Beijing stamps out poor English
By BBC News
October 15, 2006
China has launched a fresh drive to clamp down on bad English in the run-up to the 2008 Beijing Olympics.
Previous attempts to wipe out Chinglish - the mistranslated phrases often seen on Chinese street signs and product labels - have met with little success.
Emergency exits at Beijing airport read "No entry on peacetime" and the Ethnic Minorities Park is named "Racist Park".
Beijing city authorities will issue new translation guides by the end of the year, Xinhua news agency said.
Running joke
The booklets would be handed out to hotels and shopping malls, on public transport and at tourist attractions.

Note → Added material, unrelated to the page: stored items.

(* ===== verification/RxHandlers.v ===== *)
(** * Receive handlers: acceptance and decryption

    [net/mac80211/rx.c] before and at decryption: which interface a frame is
    for ([prepare_for_handlers]), duplicate detection and the class filter
    ([ieee80211_rx_h_check], [ieee80211_rx_mesh_check]), the selection of the
    key and the call of the cipher ([ieee80211_rx_h_decrypt]), and the checks
    that drop what should have been protected.  Keys are shared objects: the
    station and the interface hold indices into one store, and a cipher that
    advances a counter updates the store.  [None] is a load outside the frame
    or outside an array.  Debug counters are left out. *)

From stdpp Require Import sets.
From S2P Require Import Prelude Ieee80211 Frame Ethernet Wep Tkip AesCcm Ccmp Bip Defrag.

Module RxHandlers.
Import Ieee80211 Frame.
Import Ethernet (nl80211_iftype(..), one_of).

Definition NUM_DEFAULT_KEYS : Z := 4.
Definition NUM_DEFAULT_MGMT_KEYS : Z := 2.
Definition WLAN_CATEGORY_MESH_ACTION : Z := 13.
Definition NL80211_PLINK_ESTAB : Z := 4.
Definition EACCES : Z := 13.

Definition is_multicast_ether_addr : list Z -> bool := Defrag.is_multicast_ether_addr.
Definition addr (off : nat) (skb : list Z) : list Z := sub skb off ETH_ALEN.
Definition ether_addr_equal (a b : list Z) : bool := bool_decide (a = b).

(** ** Keys, stations, interfaces *)

(** [conf.cipher] with the member of the union [u] it selects. *)
Inductive key_material :=
  | WepKey (wep104 : bool) (k : Wep.wep_key)
  | TkipKey (k : Tkip.tkip_key)
  | CcmpKey (tfm : AuthCipher AesCcm.wf_scratch) (k : Ccmp.ccmp_key)
  | CmacKey (tfm : FrameMac) (k : Bip.cmac_key)
  | HwOnlyKey (cipher keyidx : Z).

Record ieee80211_key := Key { material : key_material; tainted : bool; tx_rx_count : Z }.

Record sta_info := Sta {
  sta_addr : list Z; ptk : option nat; gtk : list (option nat); last_seq_ctrl : list Z;
  assoc : bool; authorized : bool; mfp : bool; plink_state : Z;
  num_duplicates : Z; wep_weak_iv_count : Z }.

Definition set_last_seq (s : sta_info) (i : nat) (sc : Z) : sta_info :=
  Sta (sta_addr s) (ptk s) (gtk s) (<[i := sc]> (last_seq_ctrl s)) (assoc s) (authorized s) (mfp s) (plink_state s)
    (num_duplicates s) (wep_weak_iv_count s).
Definition count_duplicate (s : sta_info) : sta_info :=
  Sta (sta_addr s) (ptk s) (gtk s) (last_seq_ctrl s) (assoc s) (authorized s) (mfp s) (plink_state s)
    (u64 (num_duplicates s + 1)) (wep_weak_iv_count s).
Definition set_weak (s : sta_info) (n : Z) : sta_info :=
  Sta (sta_addr s) (ptk s) (gtk s) (last_seq_ctrl s) (assoc s) (authorized s) (mfp s) (plink_state s) (num_duplicates s) n.

(** The interface; [vlan_sta] is [u.vlan.sta], [bssid] that of [u.ibss],
    [remote_addr] that of [u.wds]. *)
Record sub_if_data := Sdata {
  vif_type : nl80211_iftype; vif_addr : list Z; if_keys : list (option nat); default_mgmt_key : option nat;
  drop_unencrypted : bool; control_port_protocol : list Z; use_4addr : bool; vlan_sta : bool; promisc : bool;
  bssid : list Z; remote_addr : list Z }.

(** The flags in the control block of the frame. *)
Record rx_status := Status {
  ra_match : bool; is_amsdu : bool; deferred_release : bool; fragmented : bool;
  decrypted : bool; iv_stripped : bool; mmic_stripped : bool; mmic_error : bool }.

Definition set_ra_match (b : bool) (st : rx_status) : rx_status :=
  Status b (is_amsdu st) (deferred_release st) (fragmented st) (decrypted st) (iv_stripped st) (mmic_stripped st) (mmic_error st).
Definition set_decrypted (st : rx_status) : rx_status :=
  Status (ra_match st) (is_amsdu st) (deferred_release st) (fragmented st) true (iv_stripped st) (mmic_stripped st) (mmic_error st).

Record rx_data := Rx {
  skb : list Z; stat : rx_status; key : option nat; seqno_idx : nat; security_idx : nat; tkip_iv : Z * Z }.

Definition set_key (rx : rx_data) (k : option nat) : rx_data :=
  Rx (skb rx) (stat rx) k (seqno_idx rx) (security_idx rx) (tkip_iv rx).
Definition fc (rx : rx_data) : Z := frame_control (skb rx).

(** ** Which interface a frame is for *)

(** The offset of the BSSID, [None] for NULL. *)
Definition ieee80211_get_bssid (hdr : list Z) (iftype : nl80211_iftype) : option nat :=
  let fc := frame_control hdr in
  if bool_decide (length hdr < 16)%nat then None
  else if ieee80211_is_data fc then
    if bool_decide (length hdr < 24)%nat then None
    else if ieee80211_has_a4 fc then None
    else if ieee80211_has_tods fc then Some off_addr1
    else if ieee80211_has_fromds fc then Some off_addr2
    else Some off_addr3
  else if ieee80211_is_mgmt fc then
    if bool_decide (length hdr < 24)%nat then None else Some off_addr3
  else if ieee80211_is_ctl fc then
    if ieee80211_is_pspoll fc then Some off_addr1
    else if ieee80211_is_back_req fc then
      match iftype with
      | NL80211_IFTYPE_STATION => Some off_addr2
      | NL80211_IFTYPE_AP | NL80211_IFTYPE_AP_VLAN => Some off_addr1
      | _ => None
      end
    else None
  else None.

Definition ieee80211_bssid_match (raddr a : list Z) : bool :=
  ether_addr_equal raddr a || ether_addr_equal raddr (repeat 0xff 6).

(** The frame is not for this interface, or is to be handled, with
    [IEEE80211_RX_RA_MATCH] kept or cleared; [ibss_new] reports the call of
    [ieee80211_ibss_rx_no_sta]. *)
Inductive prepared := NotOurs | Handle (ra_match ibss_new : bool).

Definition prepare_for_handlers (sd : sub_if_data) (has_sta : bool) (skb : list Z) : prepared :=
  let fc := frame_control skb in
  let b := ieee80211_get_bssid skb (vif_type sd) in
  let multicast := is_multicast_ether_addr skb in
  let to_us := ether_addr_equal (vif_addr sd) (addr off_addr1 skb) in
  match vif_type sd with
  | NL80211_IFTYPE_STATION =>
      if bool_decide (b = None) && negb (use_4addr sd) then NotOurs
      else if negb multicast && negb to_us then
        if negb (promisc sd) || use_4addr sd then NotOurs else Handle false false
      else Handle true false
  | NL80211_IFTYPE_ADHOC =>
      match b with
      | None => NotOurs
      | Some b =>
          if ieee80211_is_beacon fc then Handle true false
          else if negb (ieee80211_bssid_match (addr b skb) (bssid sd)) then NotOurs
          else if negb multicast && negb to_us then
            if negb (promisc sd) then NotOurs else Handle false false
          else Handle true (negb has_sta)
      end
  | NL80211_IFTYPE_MESH_POINT =>
      if negb multicast && negb to_us then
        if negb (promisc sd) then NotOurs else Handle false false
      else Handle true false
  | NL80211_IFTYPE_AP_VLAN | NL80211_IFTYPE_AP =>
      match b with
      | None => if negb to_us then NotOurs else Handle true false
      | Some b =>
          if ieee80211_bssid_match (addr b skb) (vif_addr sd) then Handle true false
          else if ieee80211_is_public_action skb (Z.of_nat (length skb)) then Handle true false
          else if negb (ieee80211_is_beacon fc) then NotOurs
          else Handle false false
      end
  | NL80211_IFTYPE_WDS =>
      if bool_decide (b <> None) || negb (ieee80211_is_data fc) then NotOurs
      else if negb (ether_addr_equal (remote_addr sd) (addr off_addr2 skb)) then NotOurs
      else Handle true false
  | NL80211_IFTYPE_P2P_DEVICE =>
      if negb (ieee80211_is_public_action skb (Z.of_nat (length skb))) && negb (ieee80211_is_probe_req fc) &&
         negb (ieee80211_is_probe_resp fc) && negb (ieee80211_is_beacon fc) then NotOurs
      else Handle to_us false
  | _ => Handle true false
  end.

(** ** Duplicates and frame classes *)

Definition ieee80211_rx_mesh_check (sd : sub_if_data) (sta : option sta_info) (skb : list Z) : rx_result :=
  let fc := frame_control skb in
  let data_drop :=
    ieee80211_is_data fc &&
    (if is_multicast_ether_addr skb
     then ieee80211_has_tods fc || negb (ieee80211_has_fromds fc) || ether_addr_equal (addr off_addr3 skb) (vif_addr sd)
     else negb (ieee80211_has_a4 fc) || ether_addr_equal (addr off_addr4 skb) (vif_addr sd)) in
  if data_drop then RX_DROP_MONITOR
  else if (match sta with Some s => negb (plink_state s =? NL80211_PLINK_ESTAB) | None => true end) then
    if negb (ieee80211_is_mgmt fc) then RX_DROP_MONITOR
    else if ieee80211_is_action fc then
      if Z.of_nat (length skb) <? IEEE80211_MIN_ACTION_SIZE then RX_DROP_MONITOR
      else
        let category := skb.[24] in
        if negb (category =? WLAN_CATEGORY_MESH_ACTION) && negb (category =? WLAN_CATEGORY_SELF_PROTECTED)
        then RX_DROP_MONITOR else RX_CONTINUE
    else if ieee80211_is_probe_req fc || ieee80211_is_probe_resp fc || ieee80211_is_beacon fc || ieee80211_is_auth fc
    then RX_CONTINUE
    else RX_DROP_MONITOR
  else RX_CONTINUE.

Chinglish has become a running joke among many foreigners in China, and several websites have been set up listing humorous examples of mistranslation.
A road sign on Beijing's Avenue of Eternal Peace warns of a dangerous pavement with the words: "To Take Notice of Safe; The Slippery are Very Crafty".
Menus frequently list items such as "Corrugated iron beef", "Government abuse chicken" and "Chop the strange fish".
The mistranslations arise because many Chinese words express concepts obliquely and can be interpreted in multiple ways, making translation a minefield for non-English speakers.
The municipal government in Beijing first tried to stamp out the problem just a month after being awarded the 2008 Olympics back in 2001.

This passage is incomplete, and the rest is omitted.